Du coté de Dar el Beida et sur la route principale qui donne accès à sur haï Fellaoucene (ex-El Barki) ce sont plusieurs grilles métalliques de protection installées sur un mur de clôture d’une cité qui ont disparu, avons-nous constaté.
Au niveau du jardin public d’El Morchid, plus exactement sur l’accès qui donne sur le parking de la Cour d’Oran, c’est l’ensemble des couvercles des bouches d’égout en fonte qui ont également disparu.
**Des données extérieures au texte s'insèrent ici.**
(** * Offences *)

(** A validator that casts both [a] and [b] breaks one of Casper's two rules. *)

Definition double_vote (a b : AttestationData) : Prop :=
  ad_target a ≠ ad_target b ∧ cp_slot (ad_target a) = cp_slot (ad_target b).
Definition surrounds (a b : AttestationData) : Prop :=
  u64_val (cp_slot (ad_source a)) < cp_slot (ad_source b) ∧
  u64_val (cp_slot (ad_target b)) < cp_slot (ad_target a).

Definition offends (atts : list AggregatedAttestation) (i : nat) : Prop :=
  ∃ a b, a ∈ atts ∧ b ∈ atts ∧
    aa_aggregation_bits a !! i = Some true ∧ aa_aggregation_bits b !! i = Some true ∧
    (double_vote (aa_data a) (aa_data b) ∨ surrounds (aa_data a) (aa_data b)).

#[global] Instance double_vote_dec a b : Decision (double_vote a b).
Proof. unfold double_vote. apply _. Defined.
#[global] Instance surrounds_dec a b : Decision (surrounds a b).
Proof. unfold surrounds. apply _. Defined.

(** No two of the votes are an offence of whoever cast both. *)
Definition harmless (atts : list AggregatedAttestation) : Prop :=
  Forall (λ a, Forall (λ b, ¬ (double_vote (aa_data a) (aa_data b) ∨
    surrounds (aa_data a) (aa_data b))) atts) atts.

#[global] Instance harmless_dec atts : Decision (harmless atts).
Proof. unfold harmless. apply _. Defined.

Lemma harmless_spec atts i : harmless atts → ¬ offends atts i.
Proof.
  intros Hall (a & b & Ha & Hb & _ & _ & Hoff).
  eapply Forall_forall in Hall; [|exact Ha]. cbn in Hall.
  eapply Forall_forall in Hall; [|exact Hb]. done.
Qed.

Lemma collision_free_NoDup `{HS : Hashing} headers :
  NoDup ((tree_hash_root : BlockHeader → H256) <$> headers) → collision_free headers.
Proof.
  intros Hnd h h' [i Hi]%list_elem_of_lookup [j Hj]%list_elem_of_lookup Heq.
  assert (i = j) as ->; [|congruence]. eapply NoDup_lookup; [done|..].
  - by rewrite list_lookup_fmap, Hi.
  - rewrite list_lookup_fmap, Hj. cbn. by rewrite Heq.
Qed.

(** * Theorems *)

Section theorems.
Context `{STL : SszTypesLaws} `{HS : Hashing} `{HOL : HashOrderLaws}.

Lemma certified_quorum g blocks s c :
  chain_from g blocks s → collision_free (chain_headers g blocks) →
  certified s c → 0 < cp_slot c → quorum (len (st_validators g)) (chain_votes blocks) c.
Proof.
  intros Hc Hfree Hcert Hpos.
  destruct (chain_backed g blocks s Hc (chain_distinct g blocks s Hc Hfree)) as [_ _ Hw Hj Hf].
  rewrite (chain_from_validators _ _ _ Hc) in Hw, Hj, Hf.
  destruct Hcert as [| |c Hlt Hex Hb]; [by apply Hj|by apply Hf|].
  destruct (Hw (cp_slot c) Hlt Hb) as (r & Hr & Hq).
  rewrite checkpoint_exists_get, Hr in Hex. injection Hex as ->. by destruct c.
Qed.

(** C8. Nothing is certified without votes: each checkpoint above genesis that a chain's state
    holds for justified or finalized has the votes of two thirds of the validators in the
    blocks of that chain, all for this very root and slot; and the finalized checkpoint is
    the source of a vote for a later checkpoint that has a quorum too. *)
Theorem certificates g blocks s :
  chain_from g blocks s → collision_free (chain_headers g blocks) →
  (∀ c, certified s c → 0 < cp_slot c → quorum (len (st_validators g)) (chain_votes blocks) c) ∧
  (0 < fin_slot s →
   finalizing (len (st_validators g)) (chain_votes blocks) (st_latest_finalized s)).
Proof.
  intros Hc Hfree. split; [intros c; by apply (certified_quorum g blocks s)|]. intros Hpos.
  pose proof (chain_backed g blocks s Hc (chain_distinct g blocks s Hc Hfree)) as Hb.
  rewrite <- (chain_from_validators _ _ _ Hc). by apply (bk_finalized _ _ _ Hb).
Qed.

(** Accountability at one slot: when two chains from the same genesis certify different
    blocks of one slot, the votes of a third of the validators in the blocks of the first
    chain and in those of the second are double votes. *)
Theorem double_justification_accountable g blocks1 s1 blocks2 s2 c1 c2 :
  chain_from g blocks1 s1 → collision_free (chain_headers g blocks1) →
  chain_from g blocks2 s2 → collision_free (chain_headers g blocks2) →
  certified s1 c1 → certified s2 c2 →
  c1 ≠ c2 → cp_slot c1 = cp_slot c2 → 0 < cp_slot c1 →
  ∃ V : gset nat, among (len (st_validators g)) V ∧
    len (st_validators g) <= 3 * N.of_nat (size V) ∧
    ∀ i, i ∈ V → ∃ a b, a ∈ chain_votes blocks1 ∧ b ∈ chain_votes blocks2 ∧
      aa_aggregation_bits a !! i = Some true ∧ aa_aggregation_bits b !! i = Some true ∧
      double_vote (aa_data a) (aa_data b).
Proof.
  intros Hc1 Hf1 Hc2 Hf2 Hcert1 Hcert2 Hne Hs Hpos.
  destruct (certified_quorum g blocks1 s1 c1) as (V & HV & HVn & HVv); [done..|].
  destruct (certified_quorum g blocks2 s2 c2) as (W & HW & HWn & HWv); [done..|by rewrite <- Hs|].
  exists (V ∩ W). split_and!.
  - intros i [Hi _]%elem_of_intersection. by apply HV.
  - by apply quorum_intersection.
  - intros i [Hi1 Hi2]%elem_of_intersection.
    destruct (HVv i Hi1) as (? & a & Ha & _ & Hta & Hba).
    destruct (HWv i Hi2) as (? & b & Hb & _ & Htb & Hbb).
    exists a, b. split_and!; [done..|]. unfold double_vote. by rewrite Hta, Htb.
Qed.

End theorems.

(** * Progress *)

Section progress.
Context `{STL : SszTypesLaws} `{HS : Hashing} `{HOL : HashOrderLaws}.

(** The slot [t] counts as justified in [s]. *)
Definition justified_slot (s : State) (t : u64) : Prop :=
  is_slot_justified (st_justified_slots s) (fin_slot s) t = true.

#[global] Instance justified_slot_dec s t : Decision (justified_slot s t).
Proof. unfold justified_slot. apply _. Defined.

(** [s] knows the checkpoint [c] as a block of its chain. *)
Definition on_chain (s : State) (c : Checkpoint) : Prop :=
  cp_root c ≠ H256_ZERO ∧ checkpoint_exists s c = true.

Lemma finalized_slot_justified (s : State) (t : u64) : u64_val t <= fin_slot s → justified_slot s t.
Proof. intros Ht. unfold justified_slot. by rewrite is_slot_justified_spec, (proj2 (N.ltb_ge _ _)). Qed.

(** Justification is not taken back. *)
Lemma step_keeps_justified s J att s' J' (t : u64) :
  attestation_step s J att s' J' → justified_slot s t → justified_slot s' t.
Proof.
  intros Hstep Ht.
  assert (Hjust : ∀ target finalized s1, justified_with s target finalized s1 → justified_slot s1 t).
  { intros target finalized s1 Hjw. assert (Hf : fin_slot s1 = cp_slot finalized)
      by (unfold fin_slot; by rewrite (jw_finalized _ _ _ _ Hjw)).
    destruct (N.le_gt_cases t (fin_slot s1)) as [Hle|Hgt]; [by apply finalized_slot_justified|].
    unfold justified_slot. rewrite Hf in *. rewrite (jw_bits _ _ _ _ Hjw) by done. by rewrite Ht, orb_true_r. }
  by destruct Hstep; eauto.
Qed.

Lemma steps_keep_justified s J atts s' J' :
  core_wf s → votes_wf s J → attestation_steps s J atts s' J' →
  fin_slot s <= fin_slot s' ∧ ∀ t, justified_slot s t → justified_slot s' t.
Proof.
  intros Hwf Hv Hsteps. induction Hsteps as [|s J att s1 J1 atts s2 J2 Hstep _ IH]; [done|].
  destruct (attestation_step_invariant s J att s1 J1) as (Hwf1 & Hv1 & _ & Hf); [done..|].
  destruct IH as [Hf' Hall]; [done..|]. split; [lia|]. intros t Ht. by eapply Hall, step_keeps_justified.
Qed.

(** More bits keep a supermajority. *)
Lemma supermajority_or n votes bits :
  length votes = N.to_nat n → len bits <= n → supermajority n bits → supermajority n (or_bits votes bits).
Proof.
  unfold supermajority. intros Hv Hb Hsm.
  enough (count_votes bits <= count_votes (or_bits votes bits)) by lia.
  rewrite <- !size_voters. enough (size (voters bits) <= size (voters (or_bits votes bits)))%nat by lia.
  apply subseteq_size. intros i. rewrite !elem_of_voters, or_bits_lookup. intros Hi.
  destruct (lookup_lt_is_Some_2 votes i) as [v Hvi]; [apply lookup_lt_Some in Hi; unfold len in Hb; lia|].
  rewrite Hvi, Hi. cbn. by rewrite orb_true_r.
Qed.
A sidi Chahmi, au centre du village et sur l’avenue principale, les grilles métalliques des avaloirs sont volées chaque fois. Il en est de même à Sidi El Bachir, plus exactement à El Bouachkha, dans la commune de Bir el Djir où plusieurs couvercles de bouches d’égouts, situées sur la chaussée ont disparu. Il est vrai que la prolifération de ce phénomène est favorisé par l‘émergence, ces toute dernières années, d’un créneau d’activité informel représenté par la récupération et le «recyclage» de la ferraille dont les «animateurs» occupent illégalement et impunément d’importantes superficies au niveau des agglomérations qui ceinturent la ville d’Oran et qui exercent clandestinement cette activité, qui ne refusent ne refusent pas les objets métalliques d’origine douteuse.
Face à ce fléau qui a pris une grande ampleur depuis déjà plusieurs années et qui cause d’énormes pertes aux entreprises et au Trésor public, il est à se demander s’il y aura une prise de conscience pour trouver une solution à ce problème.